ACTIVITY – Among the entries below, extract exactly the lines that run from the one with "forall n, g" through the one with "Proof using Hg. unfold ws_start.", both ends included.

SUPPLIED MATERIAL –
Lemma strip_quotes_hex (s : string) :
  all_chars is_hex_digit s = true -> strip_quotes s = s.
Proof.
  intros H. unfold strip_quotes.
  assert (E : strip_leading_quote s = s).
  { destruct s as [| c s]; [ reflexivity |]. simpl in *.
    apply andb_prop in H. rewrite (hex_digit_not_quote c); tauto. }
  rewrite E. unfold strip_trailing_quote.
  destruct (last_char s) as [c |] eqn:L; [| reflexivity ].
  assert (Hc : is_hex_digit c = true).
  { clear E. induction s as [| d s IH]; [ discriminate |].
    simpl in H. apply andb_prop in H. destruct H as [Hd Hs].
    destruct s as [| d' s]; [ inversion L; subst; exact Hd |].
    apply IH; assumption. }
  rewrite (hex_digit_not_quote c Hc). reflexivity.
Qed.

(** ** The claims on the Hex codec *)

(** C3.  Hex encode is total: for every byte sequence it returns no error
    and the text it returns is a quotation mark, two lowercase hexadecimal
    digits for every byte (the digits of that byte, nothing before and
    nothing between) and a quotation mark; the empty byte sequence gives
    the two quotation marks alone. *)
Theorem C3_Hex_encode_total (h : Hex) :
  (exists t,
      Hex_MarshalJSON h = (String dquote (t ++ String dquote EmptyString), None)
      /\ String.length t = 2 * List.length h
      /\ all_chars is_lower_hex_digit t = true
      /\ hex_value t = map Byte.to_N h)
  /\ Hex_MarshalJSON [] = (String dquote (String dquote EmptyString), None).
Proof.
  split; [| reflexivity ].
  exists (hex.EncodeToString h). split; [ reflexivity |].
  auto using EncodeToString_length, EncodeToString_lower, EncodeToString_value.
Qed.

(** C4.  Hex decode strips one leading and one trailing quotation mark if
    present and reads what is left as hexadecimal: it returns a
    DecodeError exactly when what is left has odd length or holds a
    character outside 0-9a-fA-F, and otherwise the bytes the digits stand
    for; the quoted text abc, of odd length, is rejected. *)
Theorem C4_Hex_decode_errors (b : string) (h : Hex) :
  strings.TrimSuffix (strings.TrimPrefix b (String dquote EmptyString))
      (String dquote EmptyString) = strip_quotes b
  /\ match Hex_UnmarshalJSON b h with
     | (out, None) =>
         Nat.even (String.length (strip_quotes b)) = true
         /\ all_chars is_hex_digit (strip_quotes b) = true
         /\ map Byte.to_N out = hex_value (strip_quotes b)
     | (_, Some e) =>
         is_DecodeError e = true
         /\ (Nat.even (String.length (strip_quotes b)) = false
             \/ all_chars is_hex_digit (strip_quotes b) = false)
     end
  /\ snd (Hex_UnmarshalJSON (js "'abc'") h) = Some ErrLength.
Proof.
  split; [ apply strip_quotes_Trim |]. split; [| reflexivity ].
  unfold Hex_UnmarshalJSON, hex.DecodeString. rewrite strip_quotes_Trim.
  pose proof (Decode_spec (strip_quotes b)) as H.
  destruct (hex.Decode (strip_quotes b)) as [out [e |]]; tauto.
Qed.
(* ===== verification/_CoqProject ===== *)
-Q . S2P
Prelude.v
Text.v
Host.v
Types.v
ShadowTypes.v
MarketData.v
DataQuality.v
Risk.v
PaperOrder.v
Accounting.v
Lifecycle.v
Reconcile.v
Ingest.v
Strategy.v
PaperStore.v
RiskState.v
Pipeline.v
StrategyStore.v
ShadowRun.v
Readiness.v
StrategyRequest.v
Diagnose.v
Replay.v
Experiment.v
WalkForward.v
ResearchTypes.v
JobSchedule.v
Candidate.v
ShadowRunner.v
ShadowTick.v
CandidateApi.v
ShadowPnl.v
Qualification.v
Session.v
Lemma not_greater_iff {A} (order : A -> A -> comparison) x y :
  not_greater order x y = true <-> order x y <> Gt.
Proof. unfold not_greater. by destruct (order x y). Qed.

Lemma not_greater_trans {A} (order : A -> A -> comparison) : total_preorder order ->
  forall x y z, not_greater order x y = true -> not_greater order y z = true ->
    not_greater order x z = true.
Proof. intros H x y z. rewrite !not_greater_iff. apply (tp_trans _ H). Qed.

Lemma NoDup_map_inj {A B} (key : A -> B) l x y :
  NoDup (map key l) -> In x l -> In y l -> key x = key y -> x = y.
Proof.
  induction l as [|z l IH]; cbn; [done|]. intros [Hz Hnd]%NoDup_cons Hx Hy E.
  rewrite list_elem_of_In in Hz. destruct Hx as [->|Hx], Hy as [->|Hy]; auto.
  - exfalso. apply Hz. rewrite E. by apply in_map.
  - exfalso. apply Hz. rewrite <- E. by apply in_map.
Qed.

(** SQL's [COALESCE(new, old)]. *)
Definition coalesce {A} (new old : option A) : option A :=
  match new with Some _ => new | None => old end.

(** [iter.find_map(f)] *)
Fixpoint find_map {A B} (f : A -> option B) (l : list A) : option B :=
  match l with
  | [] => None
  | x :: l => match f x with Some y => Some y | None => find_map f l end
  end.

(** The rows of a table with an integer primary key: the row of a key, and the rows after
    [UPDATE .. WHERE id = $1]. *)
Definition find_key {A} (key : A -> Z) (id : Z) (rows : list A) : option A :=
  List.find (fun row => key row =? id) rows.
Definition rewrite_key {A} (key : A -> Z) (id : Z) (change : A -> A) (rows : list A) : list A :=
  map (fun row => if key row =? id then change row else row) rows.

Section KeyedRows.
Context {A : Type} (key : A -> Z).

Lemma rewrite_key_keys id change rows :
  (forall row, key (change row) = key row) -> map key (rewrite_key key id change rows) = map key rows.
Proof.
  intros Hkey. unfold rewrite_key. rewrite map_map. apply map_ext. intros row.
  destruct (_ =? id); [apply Hkey|done].
Qed.

Lemma find_key_rewrite id change rows id' :
  (forall row, key (change row) = key row) ->
  find_key key id' (rewrite_key key id change rows) =
  option_map (fun row => if id' =? id then change row else row) (find_key key id' rows).
Proof.
  intros Hkey. unfold find_key, rewrite_key. induction rows as [|row rows IH]; [done|].
  cbn [map List.find]. destruct (Z.eqb_spec (key row) id) as [Heq|Hne].
  - rewrite Hkey, IH. destruct (Z.eqb_spec (key row) id') as [Heq'|]; [|done].
    cbn. rewrite (proj2 (Z.eqb_eq id' id)) by congruence. done.
  - destruct (Z.eqb_spec (key row) id') as [Heq'|]; [|exact IH].
    cbn. rewrite (proj2 (Z.eqb_neq id' id)) by congruence. done.
Qed.

Lemma find_key_some id rows row : find_key key id rows = Some row -> In row rows /\ key row = id.
Proof. intros [Hin Heq]%List.find_some. split; [done|]. by apply Z.eqb_eq. Qed.
(* ===== verification/Text.v ===== *)
(** * Rust strings

    A Rust [String] is a sequence of UTF-8 bytes: here a [string], one [ascii]
    per byte.  The functions of the standard library that the sources call on
    strings: [trim] (every Unicode white-space character, by its UTF-8 code),
    [to_ascii_uppercase], [to_ascii_lowercase], [is_empty], [chars().count()],
    the printing of integers by [format!]. *)

From Stdlib Require Import ZArith Lia List Ascii String.
From stdpp Require Import base list strings pretty.
From S2P Require Import Prelude.

#[local] Open Scope string_scope.

Definition bytes := list nat.
Definition bytes_of (s : string) : bytes := map nat_of_ascii (list_ascii_of_string s).
Definition of_bytes (b : bytes) : string := string_of_list_ascii (map ascii_of_nat b).

(** The UTF-8 codes of the white-space characters: U+0009..U+000D, U+0020, U+0085,
    U+00A0, U+1680, U+2000..U+200A, U+2028, U+2029, U+202F, U+205F, U+3000. *)
Definition is_ws (char : bytes) : bool :=
  match char with
  | [a] => ((9 <=? a) && (a <=? 13)) || (a =? 32)
  | [a; b] => (a =? 194) && ((b =? 133) || (b =? 160))
  | [a; b; c] =>
    (a =? 225) && (b =? 154) && (c =? 128) ||
    (a =? 226) && (b =? 128)
      && (((128 <=? c) && (c <=? 138)) || (c =? 168) || (c =? 169) || (c =? 175)) ||
    (a =? 226) && (b =? 129) && (c =? 159) ||
    (a =? 227) && (b =? 128) && (c =? 128)
  | _ => false
  end%nat.

(** The length in bytes of the white-space character a text starts with (0: none),
    and of the one it ends with, the text being read backwards. *)
Definition ws_start (b : bytes) : nat :=
  if is_ws (firstn 1 b) then 1 else if is_ws (firstn 2 b) then 2
  else if is_ws (firstn 3 b) then 3 else 0.
Definition ws_end (b : bytes) : nat :=
  if is_ws (rev (firstn 1 b)) then 1 else if is_ws (rev (firstn 2 b)) then 2
  else if is_ws (rev (firstn 3 b)) then 3 else 0.

Fixpoint strip (ws : bytes -> nat) (fuel : nat) (b : bytes) : bytes :=
  match fuel with
  | O => b
  | S fuel => match ws b with O => b | n => strip ws fuel (skipn n b) end
  end.

(** Each round removes at least one byte, so the length is fuel enough. *)
Definition trim_bytes (b : bytes) : bytes :=
  let b := strip ws_start (length b) b in
  rev (strip ws_end (length b) (rev b)).

Definition trim (s : string) : string := of_bytes (trim_bytes (bytes_of s)).

Definition ascii_upper (c : ascii) : ascii :=
  let n := nat_of_ascii c in
  if ((97 <=? n) && (n <=? 122))%nat then ascii_of_nat (n - 32) else c.
Definition ascii_lower (c : ascii) : ascii :=
  let n := nat_of_ascii c in
  if ((65 <=? n) && (n <=? 90))%nat then ascii_of_nat (n + 32) else c.

Fixpoint string_map (f : ascii -> ascii) (s : string) : string :=
  match s with EmptyString => EmptyString | String c s => String (f c) (string_map f s) end.

Definition to_ascii_uppercase : string -> string := string_map ascii_upper.
Definition to_ascii_lowercase : string -> string := string_map ascii_lower.

Definition is_empty (s : string) : bool := match s with EmptyString => true | _ => false end.

(** [s.chars().count()]: the bytes that are not UTF-8 continuation bytes. *)
Definition chars_count (s : string) : nat :=
  length (List.filter (fun b => negb ((128 <=? b) && (b <=? 191)))%nat (bytes_of s)).

(** [format!("{n}")] of an integer. *)
Definition show_int (z : Z) : string := pretty z.

(** [v.join(sep)]. *)
Fixpoint join (sep : string) (v : list string) : string :=
  match v with
  | [] => ""
  | [s] => s
  | s :: v => s ++ sep ++ join sep v
  end.

Lemma string_map_idem f s : (forall c, f (f c) = f c) -> string_map f (string_map f s) = string_map f s.
Proof. intros Hf. induction s; cbn; congruence. Qed.

Lemma to_ascii_uppercase_idem s :
  to_ascii_uppercase (to_ascii_uppercase s) = to_ascii_uppercase s.
Proof.
  apply string_map_idem. intros [[] [] [] [] [] [] [] []]; vm_compute; reflexivity.
Qed.

Lemma of_bytes_bytes_of s : of_bytes (bytes_of s) = s.
Proof.
  unfold of_bytes, bytes_of. rewrite map_map.
  rewrite (map_ext _ id) by (intros; apply ascii_nat_embedding).
  rewrite map_id. apply string_of_list_ascii_of_string.
Qed.

(** Trimming stops: with the length as fuel, no white space is left in front. *)
Lemma strip_done ws fuel b :
  (forall b, ws b <= length b)%nat -> (length b <= fuel)%nat -> ws (strip ws fuel b) = 0%nat.
Proof.
  intros Hws. revert b; induction fuel as [|fuel IH]; intros b Hb; cbn.
  { specialize (Hws b). lia. }
  destruct (ws b) eqn:E; [done|].
  apply IH. rewrite length_skipn. specialize (Hws b). lia.
Qed.

(** *** Trimming twice is trimming once *)

Lemma ws_start_le b : (ws_start b <= length b)%nat.
Proof. destruct b as [|x [|y [|z b]]]; unfold ws_start; cbn -[is_ws]; repeat case_match; first [done | cbn; lia | congruence]. Qed.
Lemma ws_end_le b : (ws_end b <= length b)%nat.
Proof. destruct b as [|x [|y [|z b]]]; unfold ws_end; cbn -[is_ws]; repeat case_match; first [done | cbn; lia | congruence]. Qed.

Lemma ws_start_app a b : ws_start (a ++ b)%list = 0%nat -> ws_start a = 0%nat.
Proof.
  intros H. destruct a as [|x [|y [|z a]]]; [done|..]; unfold ws_start in *;
    cbn [app firstn] in *; rewrite ?firstn_O in *; repeat case_match; first [done | congruence].
Qed.

Lemma strip_suffix ws fuel b : exists k, strip ws fuel b = skipn k b.
Proof.
  revert b; induction fuel as [|fuel IH]; intros b; cbn; [by exists 0%nat|].
  destruct (ws b) as [|n]; [by exists 0%nat|].
  destruct (IH (skipn (S n) b)) as [k Hk]. exists (k + S n)%nat. by rewrite <- skipn_skipn.
Qed.

Lemma strip_stop ws fuel b : ws b = 0%nat -> strip ws fuel b = b.
Proof. intros H. destruct fuel; cbn; [done|]. by rewrite H. Qed.

Lemma trim_bytes_part b : exists j k, trim_bytes b = firstn j (skipn k b).
Proof.
  unfold trim_bytes. set (r := strip ws_start _ b).
  destruct (strip_suffix ws_start (length b) b) as [k Hk]. fold r in Hk.
  destruct (strip_suffix ws_end (length r) (rev r)) as [j ->].
  exists (length r - j)%nat, k. by rewrite <- Hk, skipn_rev, rev_involutive.
Qed.

Lemma trim_bytes_idem b : trim_bytes (trim_bytes b) = trim_bytes b.
Proof.
  assert (ws_start (trim_bytes b) = 0%nat /\ ws_end (rev (trim_bytes b)) = 0%nat) as [H1 H2].
  { unfold trim_bytes. set (r := strip ws_start _ b).
    assert (ws_start r = 0%nat) as Hr by (apply strip_done; [apply ws_start_le|done]).
    rewrite rev_involutive. split.
    - destruct (strip_suffix ws_end (length r) (rev r)) as [j ->].
      rewrite skipn_rev, rev_involutive.
      apply (ws_start_app _ (skipn (length r - j) r)). by rewrite firstn_skipn.
    - apply strip_done; [apply ws_end_le|]. by rewrite length_rev. }
  unfold trim_bytes at 1. rewrite (strip_stop ws_start) by done.
  rewrite (strip_stop ws_end) by done. apply rev_involutive.
Qed.

Lemma bytes_of_of_bytes b : Forall (fun n => n < 256)%nat b -> bytes_of (of_bytes b) = b.
Proof.
  intros H. unfold bytes_of, of_bytes. rewrite list_ascii_of_string_of_list_ascii, map_map.
  induction H as [|n b Hn _ IH]; cbn [map]; [done|]. by rewrite nat_ascii_embedding, IH.
Qed.

Lemma bytes_of_lt s : Forall (fun n => n < 256)%nat (bytes_of s).
Proof.
  unfold bytes_of. rewrite List.Forall_map. apply Forall_forall. intros c _.
  apply nat_ascii_bounded.
Qed.

Lemma trim_idem s : trim (trim s) = trim s.
Proof.
  unfold trim. rewrite bytes_of_of_bytes; [by rewrite trim_bytes_idem|].
  destruct (trim_bytes_part (bytes_of s)) as (j & k & ->).
  apply Forall_take, Forall_drop, bytes_of_lt.
Qed.

(** *** Trimming commutes with folding the case *)

Definition letter (n : nat) : Prop := (65 <= n <= 90 \/ 97 <= n <= 122)%nat.

(** A change of bytes that touches letters only, and maps them to letters. *)
Definition case_map (g : nat -> nat) : Prop :=
  forall n, g n = n \/ letter n /\ letter (g n).

Lemma case_map_eqb g n k : case_map g -> ~ letter k -> (g n =? k)%nat = (n =? k)%nat.
Proof.
  intros Hg Hk. destruct (Hg n) as [->|[Hn Hgn]]; [done|]. unfold letter in *.
  rewrite (proj2 (Nat.eqb_neq n k)), (proj2 (Nat.eqb_neq _ k)); [done|lia..].
Qed.

Lemma case_map_range g n a b : case_map g ->
  (b < 65 \/ 122 < a)%nat -> ((a <=? g n) && (g n <=? b))%nat = ((a <=? n) && (n <=? b))%nat.
Proof.
  intros Hg Hr. destruct (Hg n) as [->|[Hn Hgn]]; [done|]. unfold letter in *.
  destruct (Nat.leb_spec a n), (Nat.leb_spec n b), (Nat.leb_spec a (g n)), (Nat.leb_spec (g n) b);
    cbn; try done; lia.
Qed.

Section CaseMap.
Context (g : nat -> nat) (Hg : case_map g).

Lemma is_ws_map b : is_ws (map g b) = is_ws b.
Proof using Hg.
  destruct b as [|x [|y [|z [|w b]]]]; cbn [map is_ws]; try done.
  all: rewrite ?case_map_range by (try done; lia).
  all: rewrite ?case_map_eqb by (try done; unfold letter; lia).
  all: done.
Qed.

Lemma ws_start_map b : ws_start (map g b) = ws_start b.
Proof using Hg. unfold ws_start. by rewrite !firstn_map, !is_ws_map. Qed.
Lemma ws_end_map b : ws_end (map g b) = ws_end b.
Proof using Hg. unfold ws_end. by rewrite !firstn_map, <- !map_rev, !is_ws_map. Qed.

Lemma strip_map ws fuel b : (forall b, ws (map g b) = ws b) ->
  strip ws fuel (map g b) = map g (strip ws fuel b).
Proof using.
  intros Hws. revert b; induction fuel as [|fuel IH]; intros b; cbn; [done|].
  rewrite Hws. destruct (ws b); [done|]. by rewrite skipn_map, IH.
Qed.

Lemma trim_bytes_map b : trim_bytes (map g b) = map g (trim_bytes b).
Proof using Hg.
  unfold trim_bytes. rewrite length_map, (strip_map ws_start) by apply ws_start_map.
  rewrite length_map, <- map_rev, (strip_map ws_end) by apply ws_end_map. by rewrite map_rev.
Qed.
End CaseMap.

Lemma bytes_of_string_map f s :
  bytes_of (string_map f s) = map (fun n => nat_of_ascii (f (ascii_of_nat n))) (bytes_of s).
Proof.
  unfold bytes_of. rewrite map_map. induction s as [|c s IH]; cbn -[nat_of_ascii]; [done|].
  rewrite IH. by rewrite ascii_nat_embedding.
Qed.

Lemma of_bytes_string_map f b : Forall (fun n => n < 256)%nat b ->
  of_bytes (map (fun n => nat_of_ascii (f (ascii_of_nat n))) b) = string_map f (of_bytes b).
Proof.
  intros Hb. rewrite <- (of_bytes_bytes_of (string_map f (of_bytes b))), bytes_of_string_map.
  by rewrite bytes_of_of_bytes.
Qed.

Lemma trim_bytes_lt s : Forall (fun n => n < 256)%nat (trim_bytes (bytes_of s)).
Proof.
  destruct (trim_bytes_part (bytes_of s)) as (j & k & ->).
  apply Forall_take, Forall_drop, bytes_of_lt.
Qed.

Lemma trim_string_map f s :
  case_map (fun n => if (n <? 256)%nat then nat_of_ascii (f (ascii_of_nat n)) else n) ->
  trim (string_map f s) = string_map f (trim s).
Proof.
  intros Hg. unfold trim.
  assert (forall b, Forall (fun n => n < 256)%nat b ->
    map (fun n => nat_of_ascii (f (ascii_of_nat n))) b =
    map (fun n => if (n <? 256)%nat then nat_of_ascii (f (ascii_of_nat n)) else n) b) as Hmap.
  { intros b Hb. apply map_ext_in. intros n Hn%list_elem_of_In. rewrite Forall_forall in Hb.
    by rewrite (proj2 (Nat.ltb_lt _ _)) by by apply Hb. }
  rewrite bytes_of_string_map, Hmap, (trim_bytes_map _ Hg), <- Hmap
    by (apply bytes_of_lt || apply trim_bytes_lt).
  apply of_bytes_string_map, trim_bytes_lt.
Qed.

Lemma byte_case_map (f : ascii -> ascii) :
  (forall c, f c = c \/ letter (nat_of_ascii c) /\ letter (nat_of_ascii (f c))) ->
  case_map (fun n => if (n <? 256)%nat then nat_of_ascii (f (ascii_of_nat n)) else n).
Proof.
  intros Hf n. destruct (Nat.ltb_spec n 256); [|by left].
  destruct (Hf (ascii_of_nat n)) as [->|[H1 H2]]; rewrite nat_ascii_embedding in * by done; auto.
Qed.

Lemma trim_to_ascii_lowercase s : trim (to_ascii_lowercase s) = to_ascii_lowercase (trim s).
Proof.
  apply trim_string_map, byte_case_map. intros c. unfold ascii_lower, letter.
  destruct (Nat.leb_spec 65 (nat_of_ascii c)), (Nat.leb_spec (nat_of_ascii c) 90); cbn [andb]; auto.
  right. rewrite nat_ascii_embedding; lia.
Qed.

Lemma trim_to_ascii_uppercase s : trim (to_ascii_uppercase s) = to_ascii_uppercase (trim s).
Proof.
  apply trim_string_map, byte_case_map. intros c. unfold ascii_upper, letter.
  destruct (Nat.leb_spec 97 (nat_of_ascii c)), (Nat.leb_spec (nat_of_ascii c) 122); cbn [andb]; auto.
  right. rewrite nat_ascii_embedding; lia.
Qed.

Lemma string_map_comp f g s : string_map f (string_map g s) = string_map (fun c => f (g c)) s.
Proof. induction s; cbn; congruence. Qed.
Lemma string_map_ext f g s : (forall c, f c = g c) -> string_map f s = string_map g s.
Proof. intros H. induction s; cbn; congruence. Qed.

Lemma to_ascii_lowercase_idem s :
  to_ascii_lowercase (to_ascii_lowercase s) = to_ascii_lowercase s.
Proof. apply string_map_idem. intros [[] [] [] [] [] [] [] []]; vm_compute; reflexivity. Qed.
Lemma lowercase_uppercase s : to_ascii_lowercase (to_ascii_uppercase s) = to_ascii_lowercase s.
Proof.
  unfold to_ascii_lowercase, to_ascii_uppercase. rewrite string_map_comp. apply string_map_ext.
  intros [[] [] [] [] [] [] [] []]; vm_compute; reflexivity.
Qed.

(** [a.eq_ignore_ascii_case(b)] *)
Definition eq_ignore_ascii_case (a b : string) : bool :=
  String.eqb (to_ascii_lowercase a) (to_ascii_lowercase b).

Lemma eq_ignore_ascii_case_refl a : eq_ignore_ascii_case a a = true.
Proof. apply String.eqb_refl. Qed.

OUTPUT OF THE EXERCISE –
  forall n, g n = n \/ letter n /\ letter (g n).

Lemma case_map_eqb g n k : case_map g -> ~ letter k -> (g n =? k)%nat = (n =? k)%nat.
Proof.
  intros Hg Hk. destruct (Hg n) as [->|[Hn Hgn]]; [done|]. unfold letter in *.
  rewrite (proj2 (Nat.eqb_neq n k)), (proj2 (Nat.eqb_neq _ k)); [done|lia..].
Qed.

Lemma case_map_range g n a b : case_map g ->
  (b < 65 \/ 122 < a)%nat -> ((a <=? g n) && (g n <=? b))%nat = ((a <=? n) && (n <=? b))%nat.
Proof.
  intros Hg Hr. destruct (Hg n) as [->|[Hn Hgn]]; [done|]. unfold letter in *.
  destruct (Nat.leb_spec a n), (Nat.leb_spec n b), (Nat.leb_spec a (g n)), (Nat.leb_spec (g n) b);
    cbn; try done; lia.
Qed.

Section CaseMap.
Context (g : nat -> nat) (Hg : case_map g).

Lemma is_ws_map b : is_ws (map g b) = is_ws b.
Proof using Hg.
  destruct b as [|x [|y [|z [|w b]]]]; cbn [map is_ws]; try done.
  all: rewrite ?case_map_range by (try done; lia).
  all: rewrite ?case_map_eqb by (try done; unfold letter; lia).
  all: done.
Qed.

Lemma ws_start_map b : ws_start (map g b) = ws_start b.
Proof using Hg. unfold ws_start. by rewrite !firstn_map, !is_ws_map. Qed.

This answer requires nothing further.